Items from a dataset:
::::::
(** * A1 Tools: availability supervisor and privacy injector

    A shallow embedding of

      - [service_helper/a1_service_helper.cpp]  (the availability supervisor,
        its entry point and its two lock files),
      - [windows/runner/privacy_injector.cpp]   (the remote injector and the
        hidden-process bookkeeping),
      - [windows/privacy_payload/privacy_payload.cpp]  (the payload that runs
        in the target process),
      - [windows/runner/flutter_window.cpp]     (the method channel in front
        of the injector), and
      - [windows/runner/main.cpp]               (the application's entry
        point),

    followed by their properties.

    Conventions.  Machine integers ([DWORD], [ULONGLONG], [DWORD_PTR],
    [wchar_t], handles, addresses) are [Z] with the wrap-around written out
    where the source computes on them; a pointer is 64 bits wide, as in the
    x64 build of the runner.  A [std::wstring] is a [list Z] of
    code units.  A [std::map] is a [gmap]; where the source iterates one, the
    keys are visited in the order of [std::less].  Every call into the
    operating system is answered from an explicit description of the machine
    (the files, the process table, the windows, the outcome of remote
    threads) and is appended to a trace, so that "what the code did" is a
    statement about that trace. *)

From Stdlib Require Import ZArith List Lia Bool String Ascii DecimalString.
From stdpp Require Import gmap list sorting.

Local Open Scope Z_scope.

(** ** Wide strings and the C runtime pieces both programs use *)

Module Win32.

(** [L "text"] is the wide literal [L"text"]. *)
Definition L (s : string) : list Z :=
  List.map (fun a => Z.of_N (N_of_ascii a)) (list_ascii_of_string s).
Arguments L s%_string : simpl never.

(** The double quote, as a one-character wide string. *)
Definition dquote : list Z := [34].

(** [towlower] in the "C" locale, the only locale either program runs in
    (neither calls [setlocale]): the letters A..Z move to a..z, every other
    code unit is returned as it is. *)
Definition towlower (c : Z) : Z :=
  if (65 <=? c) && (c <=? 90) then c + 32 else c.

(** [for (auto& c : s) c = towlower(c);] and the [ToLowerCase] helper of
    the injector. *)
Definition ToLowerCase (str : list Z) : list Z := List.map towlower str.

(** Does [needle] start [hay]? *)
Fixpoint starts_with (needle hay : list Z) : bool :=
  match needle, hay with
  | [], _ => true
  | _ :: _, [] => false
  | a :: needle', b :: hay' => (a =? b) && starts_with needle' hay'
  end.

(** [hay.find(needle)]: the first position at which [needle] occurs,
    [None] for [npos].  The empty needle is found at position 0. *)
Fixpoint find (hay needle : list Z) : option nat :=
  if starts_with needle hay then Some 0%nat
  else match hay with
       | [] => None
       | _ :: hay' => option_map S (find hay' needle)
       end.

(** [hay.find(needle) != npos] *)
Definition contains (hay needle : list Z) : bool :=
  match find hay needle with Some _ => true | None => false end.

(** [a == b] on wide strings. *)
Definition wstr_eqb (a b : list Z) : bool := bool_decide (a = b).

(** [_wcsicmp(a, b) == 0]: equal after lower-casing both. *)
Definition wcsicmp_eq (a b : list Z) : bool :=
  wstr_eqb (ToLowerCase a) (ToLowerCase b).

(** Unsigned wrap-around at 32 and 64 bits. *)
Definition u32 (z : Z) : Z := z mod 2 ^ 32.
Definition u64 (z : Z) : Z := z mod 2 ^ 64.

(** ["%lu"], ["%zu"]: an unsigned value in decimal. *)
Definition fmt_unsigned (z : Z) : list Z :=
  L (NilZero.string_of_uint (N.to_uint (Z.to_N z))).

(** The order of [std::less<std::wstring>]: lexicographic on code units. *)
Fixpoint wstr_leb (a b : list Z) : bool :=
  match a, b with
  | [], _ => true
  | _ :: _, [] => false
  | x :: a', y :: b' => (x <? y) || ((x =? y) && wstr_leb a' b')
  end.

End Win32.

(** ** Sequencing

    Both programs are straight-line code over mutable state; they are
    written in a state monad, generic in the state. *)

Module StateMonad.

Definition M (S A : Type) : Type := S -> A * S.
Definition ret {S A} (a : A) : M S A := fun s => (a, s).
Definition bind {S A B} (c : M S A) (k : A -> M S B) : M S B :=
  fun s => let (a, s') := c s in k a s'.
Definition get {S} : M S S := fun s => (s, s).
Definition modify {S} (f : S -> S) : M S unit := fun s => (tt, f s).

Notation "x <- c ;; k" := (bind c (fun x => k))
  (at level 20, c at level 99, k at level 200, only parsing).
Notation "c ;; k" := (bind c (fun _ => k))
  (at level 100, k at level 200, only parsing, right associativity).

End StateMonad.

(** ** The availability supervisor (a1_service_helper.cpp) *)

Module ServiceHelper.
Import Win32 StateMonad.

(** *** Configuration *)

Definition CHECK_INTERVAL_MS : Z := 2 * 60 * 1000.
Definition UPDATE_LOCK_TIMEOUT_MINUTES : Z := 10.
Definition RESTART_LOCK_TIMEOUT_SECONDS : Z := 30.
Definition APP_EXE_NAME : list Z := L "a1_tools.exe".
Definition UPDATE_LOCK_FILE : list Z := L ".update_in_progress".
Definition RESTART_LOCK_FILE : list Z := L ".restart_pending".

(** *** The machine the supervisor runs on *)

(** What [CreateProcessW] will do when it is called. *)
Inductive LaunchOutcome :=
| LaunchFails (last_error : Z)
| LaunchStarts (pid : Z) (alive : bool).
    (* [alive]: the new process is up (mutex held, listed) when looked for *)

(** The calls that leave the process.  [Log] appends a line to the log
    file (after rotating it when it has grown over 1 MiB); the line's
    timestamp prefix is left out of the event. *)
Inductive event :=
| EvLog (message : list Z)
| EvCreateFileW (path : list Z)           (* CREATE_ALWAYS, then WriteFile *)
| EvDeleteFileW (path : list Z)
| EvCreateProcessW (cmdLine : list Z)
| EvSleep (ms : Z).

(** Globals of the program, the part of the machine it looks at, and the
    trace of what it has done.  A file is its last-write time (a FILETIME,
    in 100 ns ticks); its content is never read back by this program. *)
Record Sys := mkSys {
  g_appDataDir : list Z;
  g_logFilePath : list Z;
  clock : Z;                               (* GetSystemTimeAsFileTime *)
  files : gmap (list Z) Z;                 (* path -> last-write time *)
  can_create : bool;                       (* CreateFileW will succeed *)
  app_mutex_exists : bool;                 (* OpenMutexW(APP_MUTEX_NAME) *)
  snapshot : option (list (Z * list Z));   (* the process table: pid, exe;
                                              None: the snapshot fails *)
  launch : LaunchOutcome;
  trace : list event
}.

Definition set_files (f : gmap (list Z) Z) (s : Sys) : Sys :=
  mkSys (g_appDataDir s) (g_logFilePath s) (clock s) f (can_create s)
        (app_mutex_exists s) (snapshot s) (launch s) (trace s).
Definition set_clock (c : Z) (s : Sys) : Sys :=
  mkSys (g_appDataDir s) (g_logFilePath s) c (files s) (can_create s)
        (app_mutex_exists s) (snapshot s) (launch s) (trace s).
Definition set_trace (t : list event) (s : Sys) : Sys :=
  mkSys (g_appDataDir s) (g_logFilePath s) (clock s) (files s) (can_create s)
        (app_mutex_exists s) (snapshot s) (launch s) t.
Definition set_running (m : bool) (p : option (list (Z * list Z))) (s : Sys) : Sys :=
  mkSys (g_appDataDir s) (g_logFilePath s) (clock s) (files s) (can_create s)
        m p (launch s) (trace s).

Definition emit (e : event) : M Sys unit :=
  fun s => (tt, set_trace (trace s ++ [e]) s).

(** *** The operating system calls *)

Definition GetFileAttributesExW (path : list Z) : M Sys (option Z) :=
  fun s => (files s !! path, s).

(** [GetFileAttributesW(path) != INVALID_FILE_ATTRIBUTES] *)
Definition file_present (path : list Z) : M Sys bool :=
  fun s => (bool_decide (is_Some (files s !! path)), s).

Definition GetSystemTimeAsFileTime : M Sys Z := fun s => (clock s, s).

(** The return value of [DeleteFileW] is not looked at by the program; a
    delete that the system refuses is outside this description. *)
Definition DeleteFileW (path : list Z) : M Sys unit :=
  emit (EvDeleteFileW path) ;;
  modify (fun s => set_files (delete path (files s)) s).

(** [CreateFileW(.., CREATE_ALWAYS, ..) != INVALID_HANDLE_VALUE]; a file
    that is created is written and closed at once, which stamps it with
    the current time. *)
Definition CreateFileW_always (path : list Z) : M Sys bool :=
  emit (EvCreateFileW path) ;;
  fun s => if can_create s
           then (true, set_files (<[path := clock s]> (files s)) s)
           else (false, s).

Definition Sleep (ms : Z) : M Sys unit :=
  emit (EvSleep ms) ;;
  modify (fun s => set_clock (clock s + ms * 10000) s).

Definition OpenMutexW_app : M Sys bool := fun s => (app_mutex_exists s, s).

Definition CreateToolhelp32Snapshot : M Sys (option (list (Z * list Z))) :=
  fun s => (snapshot s, s).

(** [CreateProcessW]: [Some pid] when the process was created.  A process
    that comes up is listed under the name of the executable and holds the
    application mutex. *)
Definition CreateProcessW (cmdLine : list Z) : M Sys (option Z) :=
  emit (EvCreateProcessW cmdLine) ;;
  fun s => match launch s with
           | LaunchFails _ => (None, s)
           | LaunchStarts pid alive =>
               (Some pid,
                if alive
                then set_running true
                       (option_map (fun ps => ps ++ [(pid, APP_EXE_NAME)]) (snapshot s)) s
                else s)
           end.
::::::
WHAT THIS TASK INVOLVES: The required output is the stretch of entries above from the line containing "(c : M S A) (k" through the line containing "(* [alive]: the", reproduced exactly.

ANSWER TO THE EXERCISE:
Definition bind {S A B} (c : M S A) (k : A -> M S B) : M S B :=
  fun s => let (a, s') := c s in k a s'.
Definition get {S} : M S S := fun s => (s, s).
Definition modify {S} (f : S -> S) : M S unit := fun s => (tt, f s).

Notation "x <- c ;; k" := (bind c (fun x => k))
  (at level 20, c at level 99, k at level 200, only parsing).
Notation "c ;; k" := (bind c (fun _ => k))
  (at level 100, k at level 200, only parsing, right associativity).

End StateMonad.

(** ** The availability supervisor (a1_service_helper.cpp) *)

Module ServiceHelper.
Import Win32 StateMonad.

(** *** Configuration *)

Definition CHECK_INTERVAL_MS : Z := 2 * 60 * 1000.
Definition UPDATE_LOCK_TIMEOUT_MINUTES : Z := 10.
Definition RESTART_LOCK_TIMEOUT_SECONDS : Z := 30.
Definition APP_EXE_NAME : list Z := L "a1_tools.exe".
Definition UPDATE_LOCK_FILE : list Z := L ".update_in_progress".
Definition RESTART_LOCK_FILE : list Z := L ".restart_pending".

(** *** The machine the supervisor runs on *)

(** What [CreateProcessW] will do when it is called. *)
Inductive LaunchOutcome :=
| LaunchFails (last_error : Z)
| LaunchStarts (pid : Z) (alive : bool).
    (* [alive]: the new process is up (mutex held, listed) when looked for *)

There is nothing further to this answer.